My heart was beating very fast, and my hands and my brain were constantly switching between several software programs—because you know, you can’t save a video with Twitter’s web version. So I was constantly switching software, editing the video, exporting it, and then posting it on Twitter. [Editor’s note: Li adds subtitles, blocks out account information, and compiles shorter videos into one.] By the end, there was no time to edit the videos anymore. If someone shot and sent over a 12-second WeChat video, I would just use it as is. That’s it.
I got the largest amount of [private messages] around 6:00 p.m. on Sunday night. At that time, there were many people on the street in five major cities in China: Beijing, Shanghai, Chengdu, Wuhan, and Guangzhou. So I basically was receiving a dozen private messages every second. In the end, I couldn’t even screen the information anymore. I saw it, I clicked on it, and if it was worth posting, I posted it.
People all over the country are telling me about their real-time situations. In order for more people not to be in danger, they went to the [protest] sites themselves and sent me what was going on there. Like, some followers were riding bikes near the presidential palace in Nanjing, taking pictures, and telling me about the situation in the city. And then they asked me to inform everyone to be cautious. I think that’s a really moving thing.
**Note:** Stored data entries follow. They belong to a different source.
Definition re_search (pat : list item) (s : list ascii) : option captures :=
  search_from pat 0 s.

(** The most recent position saved in slot [n]. *)
Fixpoint slot (caps : captures) (n : nat) : option nat :=
  match caps with
  | [] => None
  | (m, p) :: caps' => if m =? n then Some p else slot caps' n
  end.

(** [Match.group(g)] of a match of the text [s]; [None] when the group did
    not participate. *)
Definition group (s : list ascii) (caps : captures) (g : nat)
  : option (list ascii) :=
  match slot caps (2 * g), slot caps (2 * g + 1) with
  | Some b, Some e => Some (take (e - b) (drop b s))
  | _, _ => None
  end.

(** ** The pattern of [detect_mongodb_object]

    The compiled pattern of line 39, item by item below: group 1 is
    [expression], group 2 is [value]. *)
Definition RE_MONGODB_OBJECT : list item :=
  [ Save 2;                    (* (?P<expression> *)
    Atom is_upper;             (* [A-Z]{1} *)
    Rep is_alpha 1;            (* [a-zA-Z]+ *)
    Atom (is_char "("%char);      (* \( *)
    Save 4;                    (* (?P<value> *)
    Rep not_newline 0;         (* .* *)
    Save 5;                    (* ) *)
    Atom (is_char ")"%char);      (* \) *)
    Save 3 ].                  (* ) *)

(** ** Replacement templates

    [re.sub] compiles its replacement string with
    [sre_parse.parse_template].  The pattern it is used with here is
    [re.escape(...)] of a text, which has no capture group, so
    [addgroup] accepts group 0 only (the whole match, spelt [\g<0>]) and
    raises [re.error] for every other group reference. *)

Inductive piece : Type :=
| PLit (c : ascii)      (* a literal character *)
| PMatch.               (* [\g<0>]: the whole match *)

Definition is_digit (c : ascii) : bool := in_range 48 57 c.
Definition is_octdigit (c : ascii) : bool := in_range 48 55 c.
Definition digit_val (c : ascii) : nat := nat_of_ascii c - 48.
(** * Tonnet Browser: supervision, settings and validation layer

    A shallow embedding of the main-process code of the browser shell:
    the spawn-argument validators, the request validators and the rate
    limiter, the settings store, the storage HTTP client and the two
    process managers.  Every definition follows the TypeScript source
    it is named after; run-time values are JavaScript values, so the
    dynamic checks of the source ([typeof], truthiness, [Array.isArray])
    are written out. *)

From Stdlib Require Import Bool List ZArith QArith Lia.
From Stdlib Require Import Strings.Ascii Strings.String DecimalString.
Import ListNotations.

Set Warnings "-register-all".

Local Open Scope string_scope.
Local Open Scope Z_scope.

(** ** JavaScript values *)

Module JS.

(** A JavaScript number: a finite value (doubles are rationals), the
    two infinities, or NaN. *)
Inductive number : Type :=
| Finite (q : Q)
| PosInf
| NegInf
| NaN.

Definition of_Z (z : Z) : number := Finite (inject_Z z).

(** [a < b] on numbers; every comparison with NaN is false. *)
Definition ltb (a b : number) : bool :=
  match a, b with
  | NaN, _ | _, NaN => false
  | Finite x, Finite y => negb (Qle_bool y x)
  | Finite _, PosInf => true
  | Finite _, NegInf => false
  | NegInf, NegInf => false
  | NegInf, _ => true
  | PosInf, _ => false
  end.

(** [a > b] is [b < a]. *)
Definition gtb (a b : number) : bool := ltb b a.

(** Values as the code meets them: results of [JSON.parse], arguments
    received over IPC, settings fields.  An object is the list of its
    own properties; a property read takes the first binding. *)
Inductive value : Type :=
| VUndefined
| VNull
| VBool (b : bool)
| VNum (n : number)
| VStr (s : string)
| VArr (items : list value)
| VObj (props : list (string * value)).

Definition object : Type := list (string * value).

Inductive type_tag : Type :=
| TUndefined | TObject | TBoolean | TNumber | TString.

(** The [typeof] operator. *)
Definition typeof (v : value) : type_tag :=
  match v with
  | VUndefined => TUndefined
  | VNull | VArr _ | VObj _ => TObject
  | VBool _ => TBoolean
  | VNum _ => TNumber
  | VStr _ => TString
  end.

Definition type_tag_eqb (a b : type_tag) : bool :=
  match a, b with
  | TUndefined, TUndefined | TObject, TObject | TBoolean, TBoolean
  | TNumber, TNumber | TString, TString => true
  | _, _ => false
  end.

Definition is_undefined (v : value) : bool :=
  match v with VUndefined => true | _ => false end.

Definition is_null (v : value) : bool :=
  match v with VNull => true | _ => false end.

Definition isArray (v : value) : bool :=
  match v with VArr _ => true | _ => false end.

Definition is_zero (n : number) : bool :=
  match n with Finite q => Qeq_bool q 0 | _ => false end.

(** ToBoolean. *)
Definition truthy (v : value) : bool :=
  match v with
  | VUndefined | VNull => false
  | VBool b => b
  | VNum NaN => false
  | VNum n => negb (is_zero n)
  | VStr s => negb (String.eqb s "")
  | VArr _ | VObj _ => true
  end.

Fixpoint lookup (k : string) (o : object) : option value :=
  match o with
  | [] => None
  | (k', v) :: rest => if String.eqb k k' then Some v else lookup k rest
  end.
Definition sendMessage (message conversationId : value) : M Server http_response :=
  post "/chat/send" (FormBody (sendMessage_formData message conversationId)).

End WithHost.
End Api.

(** ** stores/authStore.js *)

Module AuthStore.
Section WithHost.
Context {Server : Type} (host : Host Server).

(** *** The [persist] middleware, as configured

    [name: 'auth-storage'] is the one [localStorage] entry of the tab;
    [partialize] is the source's. No [version], [merge] or [migrate] is
    configured, so the middleware writes
    [JSON.stringify({state: partialize(state), version: 0})] after every
    [set], and at startup copies the properties of the stored [state] over
    the initial state. *)

Definition partialize (state : Session) : value :=
  VObj {[ "token" := token state ]}.

Definition persisted (state : Session) : text :=
  JSON_stringify (VObj {[ "state" := partialize state; "version" := VNum number_zero ]}).

(** [set(partial)] *)
Definition set (partial : patch) : M Server unit :=
  modify (λ w, let state := assign (session w) partial in
               with_storage (Some (persisted state)) (with_session state w)).

(** [{...currentState, ...persistedState}] on the fields of the session. *)
Definition merge (persistedState : value) (currentState : Session) : Session :=
  let o := spread persistedState in
  {| user := default (user currentState) (o !! "user");
     token := default (token currentState) (o !! "token");
     isAuthenticated := default (isAuthenticated currentState) (o !! "isAuthenticated");
     isLoading := default (isLoading currentState) (o !! "isLoading");
     error := default (error currentState) (o !! "error") |}.
(** * originpro: the connection lifecycle, the type-code table, the typed
      accessors, the fit session and the Notes window

    A shallow embedding of the parts of [originpro] (config.py, base.py,
    analysis.py, notes.py) that carry local logic, with the external host
    (Origin, reached through PyOrigin or OriginExt) modelled by the values it
    hands back and by a log of the calls it receives. *)

From stdpp Require Import gmap strings list pretty.
From Stdlib Require Import ZArith Lia Ascii Floats.SpecFloat.

Set Warnings "-clear-no-such-hyp".

(** ** Python control flow: state and exceptions

    A Python statement sequence over a store [St] either returns a value or
    raises; the store keeps the effects made before the raise. *)

Inductive exn : Type :=
| TypeError
| ValueError (msg : string)
| OverflowError
| AttributeError
| ParseError
| HostError.

Inductive outcome (A : Type) : Type :=
| Returned (a : A)
| Raised (e : exn).
Arguments Returned {A} a.
Arguments Raised {A} e.

Definition py (St A : Type) : Type := St -> outcome A * St.

Definition ret {St A} (a : A) : py St A := fun s => (Returned a, s).

Definition raise {St A} (e : exn) : py St A := fun s => (Raised e, s).

Definition bind {St A B} (c : py St A) (k : A -> py St B) : py St B :=
  fun s => match c s with
           | (Returned a, s') => k a s'
           | (Raised e, s') => (Raised e, s')
           end.

#[global] Instance py_ret {St} : MRet (py St) := fun A a => ret a.
#[global] Instance py_bind {St} : MBind (py St) := fun A B k c => bind c k.

Definition get {St} : py St St := fun s => (Returned s, s).

Definition modify {St} (f : St -> St) : py St unit := fun s => (Returned tt, f s).

(** [try: c except ValueError: h] *)
Definition except_ValueError {St A} (c : py St A) (h : py St A) : py St A :=
  fun s => match c s with
           | (Raised (ValueError _), s') => h s'
           | r => r
           end.

(** [try: c except Exception as e: raise e'], every exception of the model
    is an [Exception]. *)
Definition except_Exception_raise {St A} (c : py St A) (e' : exn) : py St A :=
  fun s => match c s with
           | (Raised _, s') => (Raised e', s')
           | r => r
           end.

(** Run [c] on a component of the store. *)
Definition zoom {St T A} (proj : St -> T) (upd : T -> St -> St) (c : py T A) : py St A :=
  fun s => let '(r, t) := c (proj s) in (r, upd t s).

Definition when {St} (b : bool) (c : py St unit) : py St unit :=
  if b then c else ret tt.

(** ** config.py: the [APP] wrapper around [OriginExt.Application] *)

Module Config.

Inductive app_kind : Type := Application | ApplicationSI.

(** What reaches OriginExt and the application object behind [APP]. *)
Inductive host_event : Type :=
| Ev_new (k : app_kind)
| Ev_LT_execute (cmd : string)
| Ev_Exit (releaseonly : bool).
(** After validation and backfill the content has between three and
    eight headlines and exactly two descriptions, so the ad row always
    has Headline 1-3 and Description 1-2 and never a Description 3. *)
Theorem backfilled_ad_row_is_complete
    (website_url business_name : string) (config : gmap string string)
    (start_date end_date : string) (kws hs ds : list string) :
  let headlines' := backfill_headlines business_name (validate_headlines hs) in
  let descriptions' :=
    backfill_descriptions business_name (validate_descriptions ds) in
  3 ≤ length headlines' ≤ 8
  ∧ length descriptions' = 2
  ∧ ∃ ad_row,
      last (generate_csv_rows website_url business_name config start_date
              end_date
              {| keywords := kws; headlines := headlines';
                 descriptions := descriptions' |}) = Some ad_row
      ∧ is_Some (ad_row !! "Headline 1")
      ∧ is_Some (ad_row !! "Headline 2")
      ∧ is_Some (ad_row !! "Headline 3")
      ∧ is_Some (ad_row !! "Description 1")
      ∧ is_Some (ad_row !! "Description 2")
      ∧ ad_row !! "Description 3" = None.
Proof.
  cbv zeta.
  assert (3 ≤ length (backfill_headlines business_name (validate_headlines hs))
          ≤ 8) as Hh.
  { unfold backfill_headlines.
    destruct (Nat.ltb_spec (length (validate_headlines hs)) 3); [simpl; lia|].
    split; [done|]. unfold validate_headlines. rewrite length_take. lia. }
  assert (length (backfill_descriptions business_name
                    (validate_descriptions ds)) = 2) as Hd.
  { unfold backfill_descriptions.
    destruct (Nat.ltb_spec (length (validate_descriptions ds)) 2); [done|].
    assert (length (validate_descriptions ds) ≤ 2)
      by (rewrite validate_descriptions_unfold, length_take; lia).
    lia. }
  split; [done|]. split; [done|].
  destruct (ad_row_cells website_url business_name config start_date end_date
              {| keywords := kws;
                 headlines :=
                   backfill_headlines business_name (validate_headlines hs);
                 descriptions :=
                   backfill_descriptions business_name
                     (validate_descriptions ds) |})
    as (ad & Hlast & Hhc & Hdc).
  exists ad. split; [done|]. cbn [headlines descriptions] in *.
  assert (∀ i, i < 3 → is_Some (ad !! ("Headline " +:+ str_of_nat (S i))))
    as H1.
  { intros i Hi. rewrite Hhc, take_ge by lia.
    apply fmap_is_Some, lookup_lt_is_Some. lia. }
  assert (∀ i, i < 2 → is_Some (ad !! ("Description " +:+ str_of_nat (S i))))
    as H2.
  { intros i Hi. rewrite Hdc, take_ge by lia.
    apply fmap_is_Some, lookup_lt_is_Some. lia. }
  split; [apply (H1 0); lia|]. split; [apply (H1 1); lia|].
  split; [apply (H1 2); lia|]. split; [apply (H2 0); lia|].
  split; [apply (H2 1); lia|].
  change "Description 3" with ("Description " +:+ str_of_nat 3).
  rewrite Hdc, take_ge by lia. by rewrite lookup_ge_None_2 by lia.
Qed.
It’s like I have gradually become an anchor sitting in a TV studio, getting endless information from reporters on the scene all over the country. For example, on Monday in Hangzhou, there were five or six people updating me on the latest news simultaneously. But there was a break because all of them were fleeing when the police cleared the venue.
On the importance of staying objective
There are a lot of tweets that embellish the truth. From their point of view, they think it’s the right thing to do. They think you have to maximize the outrage so that there can be a revolt. But for me, I think we need reliable information. We need to know what’s really going on, and that’s the most important thing. If we were doing it for the emotion, then in the end I really would have been part of the “foreign influence,” right?
But if there is a news account outside China that can record what’s happening objectively, in real time, and accurately, then people inside the Great Firewall won’t have doubts anymore. At this moment, in this quite extreme situation of a continuous news blackout, to be able to have an account that can keep posting news from all over the country at a speed of almost one tweet every few seconds is actually a morale boost for everyone.
Chinese people grow up with patriotism, so they become shy or don’t dare to say something directly or oppose something directly. That’s why the crowd was singing the national anthem and waving the red flag, the national flag [during protests]. You have to understand that the Chinese people are patriotic. Even when they are demanding things [from the government], they do it with that sentiment.